13:45 | El secuestrador amenazaba con matar a la joven en caso de que la policía intentara invadir la habitación en la que la pareja vivía
Río de Janeiro (EFE).- Una joven embarazada que permaneció doce horas como rehén de su novio fue liberada en la madrugada de hoy en la ciudad brasileña de Salvador, en un drama similar al que ocho días antes conmovió a Brasil y que terminó con la muerte de una adolescente que estuvo retenida cien horas.
La estudiante Driele Pitanga Santos, de 18 años y que tiene ocho meses de embarazo, fue liberada sana y salva por quien hasta ayer fue su novio, el mecánico Genivaldo Pereira de Jesús Júnior, de 20 años y que se entregó a la policía tras diez horas de negociaciones.
El mecánico, armado con un cuchillo, amenazaba con matar a la joven en caso de que la policía intentara invadir la habitación en la que la pareja vivía, en una humilde residencia de Pau da Lima, uno de los barrios en la periferia de la ciudad de Salvador.
De Jesús Júnior, desempleado hace varios meses y sin condiciones de sustentar al hijo que la joven espera, la tomó como rehén en la tarde del viernes luego de que la estudiante anunció su intención de terminar con el noviazgo de un año e irse a vivir de nuevo con sus padres.
El mecánico fue arrestado tras varias horas de negociación con la policía y será procesado por el delito de secuestro.
El drama recordó uno similar que conmovió a Brasil exactamente una semana antes y que terminó con la muerte de una adolescente de 15 años que permaneció cerca de cien horas como rehén de su ex novio.

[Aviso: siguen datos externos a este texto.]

(** * Rolled futures series: contract annotation, roll selection, back-adjustment

    A shallow embedding of [generic_roll.py] and [roll_functions.py].

    - A pandas [DataFrame] is a list of rows in positional order; a column is
      the list of one field of the rows.
    - The annotator and the selectors move price cells without computing on
      them.  Their tables carry a float cell as [option Z]: [Some p] is the
      price [p] counted in ticks, [None] is NaN.  A datetime cell is
      [option Timestamp], [None] is NaT.
    - The back-adjustment engine is given on two kinds of cells.  On the
      [option Z] cells sums and differences are exact; this reading serves
      the properties about which rows are adjusted, by which gaps, and where
      missing cells go.  On binary64 cells ([Row64], the primitive floats
      of the [Floats] library) every sum and difference is rounded as numpy
      rounds it; this reading serves the laws that compare computed prices:
      continuity at a roll day and the second run of the engine.
    - Symbols are strings of 8-bit characters.
    - A [Timestamp] is the wall-clock reading in the reference time zone: its
      calendar [Date] and the seconds elapsed since midnight.
    - A Python exception is the [Raise] branch of [result]. *)

From Stdlib Require Import ZArith List String Ascii Bool Lia QArith Qround Floats.
From Stdlib Require Import Sorting.Sorted Sorting.Permutation.
Import ListNotations.

Local Open Scope Z_scope.

(** ** Exceptions *)

Inductive exn : Type := KeyError | ValueError | IndexError.

Inductive result (A : Type) : Type :=
| Ok (a : A)
| Raise (e : exn).

Arguments Ok {A} a.
Arguments Raise {A} e.

Definition bind {A B : Type} (m : result A) (k : A -> result B) : result B :=
  match m with
  | Ok a => k a
  | Raise e => Raise e
  end.

Notation "x <- m ;; k" := (bind m (fun x => k))
  (at level 61, m at next level, right associativity).

(** [DataFrame.apply(f, axis=1)]: [f] runs on the rows in order, the first
    exception aborts the whole call. *)
Fixpoint apply_rows {A B : Type} (f : A -> result B) (df : list A) : result (list B) :=
  match df with
  | [] => Ok []
  | row :: rest =>
      v <- f row ;;
      vs <- apply_rows f rest ;;
      Ok (v :: vs)
  end.

(** ** Calendar *)

Record Date : Type := mkDate { year : Z; month : Z; day : Z }.

Record Timestamp : Type := mkTs { date : Date; seconds : Z }.

Definition midnight (d : Date) : Timestamp := mkTs d 0.

Definition is_leap (y : Z) : bool :=
  (y mod 4 =? 0) && (negb (y mod 100 =? 0) || (y mod 400 =? 0)).

Definition days_in_month (y m : Z) : Z :=
  if m =? 2 then (if is_leap y then 29 else 28)
  else if (m =? 4) || (m =? 6) || (m =? 9) || (m =? 11) then 30
  else 31.

Definition days_before_year (y : Z) : Z :=
  let p := y - 1 in p * 365 + p / 4 - p / 100 + p / 400.

Definition days_before_month (y m : Z) : Z :=
  nth (Z.to_nat m) [0; 0; 31; 59; 90; 120; 151; 181; 212; 243; 273; 304; 334] 0
  + (if (2 <? m) && is_leap y then 1 else 0).

(** Proleptic Gregorian ordinal, day 1 is 0001-01-01. *)
Definition toordinal (d : Date) : Z :=
  days_before_year (year d) + days_before_month (year d) (month d) + day d.

(** Monday is 0, Saturday is 5, Sunday is 6. *)
Definition weekday (d : Date) : Z := (toordinal d + 6) mod 7.

Definition prev_day (d : Date) : Date :=
  if 1 <? day d then mkDate (year d) (month d) (day d - 1)
  else if 1 <? month d
       then mkDate (year d) (month d - 1) (days_in_month (year d) (month d - 1))
       else mkDate (year d - 1) 12 31.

La joven, a cuyo entierro asistieron cerca de 10.000 personas, fue asesinada con un tiro en el apartamento de Santo André, municipio del cinturón industrial de Sao Paulo, en el que estuvo retenida cuatro días junto a una amiga de la misma edad.
El homicida asesinó a la adolescente con un tiro en la cabeza y le propinó un balazo en la cara a su amiga en el momento en que la policía intentó sorprenderlo e ingresó al apartamento para rendirlo.
El trágico desenlace del caso de la joven Eloá Cristina Pimentel conmovió al país, que durante más de una semana siguió en directo por distintos canales de televisión el prolongado secuestro, la fallida operación policial para rescatarla y la agonía de la adolescente.